His alternate service began in a rural language school, bombed just days after he arrived, forcing Balaban to walk miles in search of a medic, carrying shrapnel in his shoulder. This led to his second stint as a non-combat volunteer, which involved shuttling wounded Vietnamese children to care in U.S. hospitals.

The girl he remembers best, Balaban said, was discovered in a pile of bodies in her village, just underneath her mother.

“She was the tiniest,” he said.

But even once his service finished, Balaban returned to Vietnam a third time in 1971 — this time armed with a tape recorder. He’d gotten a fellowship from the National Endowment for the Humanities, which allowed him to wander through the war-torn country recording the folk songs he’d heard on the rice plantations and along the river bank.

“What are these people singing in the middle of a war?” he asked himself.

Ca dao singers by the Mekong River near My Tho in Vietnam, where poet and retired NC State English professor John Balaban recorded them.
Ca dao singers by the Mekong River near My Tho in Vietnam, where poet and retired NC State English professor John Balaban recorded them.

Having learned enough Vietnamese to get by, he wandered on foot as the war raged around him, capturing bursts of gunfire and mortar launches on tape along with the singing voices. He recorded 5-year-old children and wrinkled old men, some of whom knew a handful of songs and some of whom knew hundreds.

Voices from Vietnam

The songs sounded like the blues to Balaban’s American ear, and nobody ever refused him.

“One was a Buddhist monk,” he remembered. “One was secretary to the U.S. consulate in Hue. One was a fundamentalist minister in a village up in the mountains.”
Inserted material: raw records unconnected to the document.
(** * gmodx: the Lua embedding boundary declared in [src/gmodx/lua.h]

    The header fixes the integer constants every binding relies on (type
    tags, status codes, pseudo-indices, registry sentinels, the size of the
    short-source buffer), two macros ([lua_upvalueindex], [abs_index]) and
    the prototypes of the functions the game's Lua library exports.

    The constants and the macros are embedded from the header.  The
    functions the header only declares are modelled from the specification;
    each such definition says so. *)

From Stdlib Require Import ZArith Lia String Ascii.
From Stdlib Require Import Floats.SpecFloat.
From stdpp Require Import base option list gmap.

Open Scope Z_scope.

(** ** C [int]

    Every constant and every index of the header is a C [int], 32 bits wide on
    the platforms the game ships for.  Signed overflow is undefined in C, so an
    arithmetic operation has a result only when the exact value is
    representable. *)

Definition INT_MIN : Z := -2147483648.
Definition INT_MAX : Z := 2147483647.

Definition int_range (z : Z) : Prop := INT_MIN <= z <= INT_MAX.

Definition is_int (z : Z) : bool := (INT_MIN <=? z) && (z <=? INT_MAX).

Definition int_result (z : Z) : option Z := if is_int z then Some z else None.

Definition int_add (a b : Z) : option Z := int_result (a + b).
Definition int_sub (a b : Z) : option Z := int_result (a - b).

(** ** Constants (lua.h, lines 8-35 and 52) *)

Definition LUA_TNONE : Z := -1.
Definition LUA_TNIL : Z := 0.
Definition LUA_TBOOLEAN : Z := 1.
Definition LUA_TLIGHTUSERDATA : Z := 2.
Definition LUA_TNUMBER : Z := 3.
Definition LUA_TSTRING : Z := 4.
Definition LUA_TTABLE : Z := 5.
Definition LUA_TFUNCTION : Z := 6.
Definition LUA_TUSERDATA : Z := 7.
Definition LUA_TTHREAD : Z := 8.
From his living room sofa, five decades later, Balaban recalled recording a tall woman living in a hut on stilts, who collected medicinal herbs and hung them in her rafters for sale.

She told him she’d been mute as a child and her parents thought her insane, so they sought the services of a local faith healer: “The Monk Who Sells Potatoes.”

This monk, Balaban said, plucked a pear tree leaf and placed it on the girl’s tongue, which prompted her to speak at last. The grateful parents then asked the monk what he wanted as payment, and when he pointed to the girl, they gave her away. The woman told Balaban that the monk kept her until she began menstruating, at which point he sent her to a Buddhist nunnery.

“Then I was crazy again,” she recalled, “and I started singing.”

These are the stories Balaban carried home, more vivid than the scars.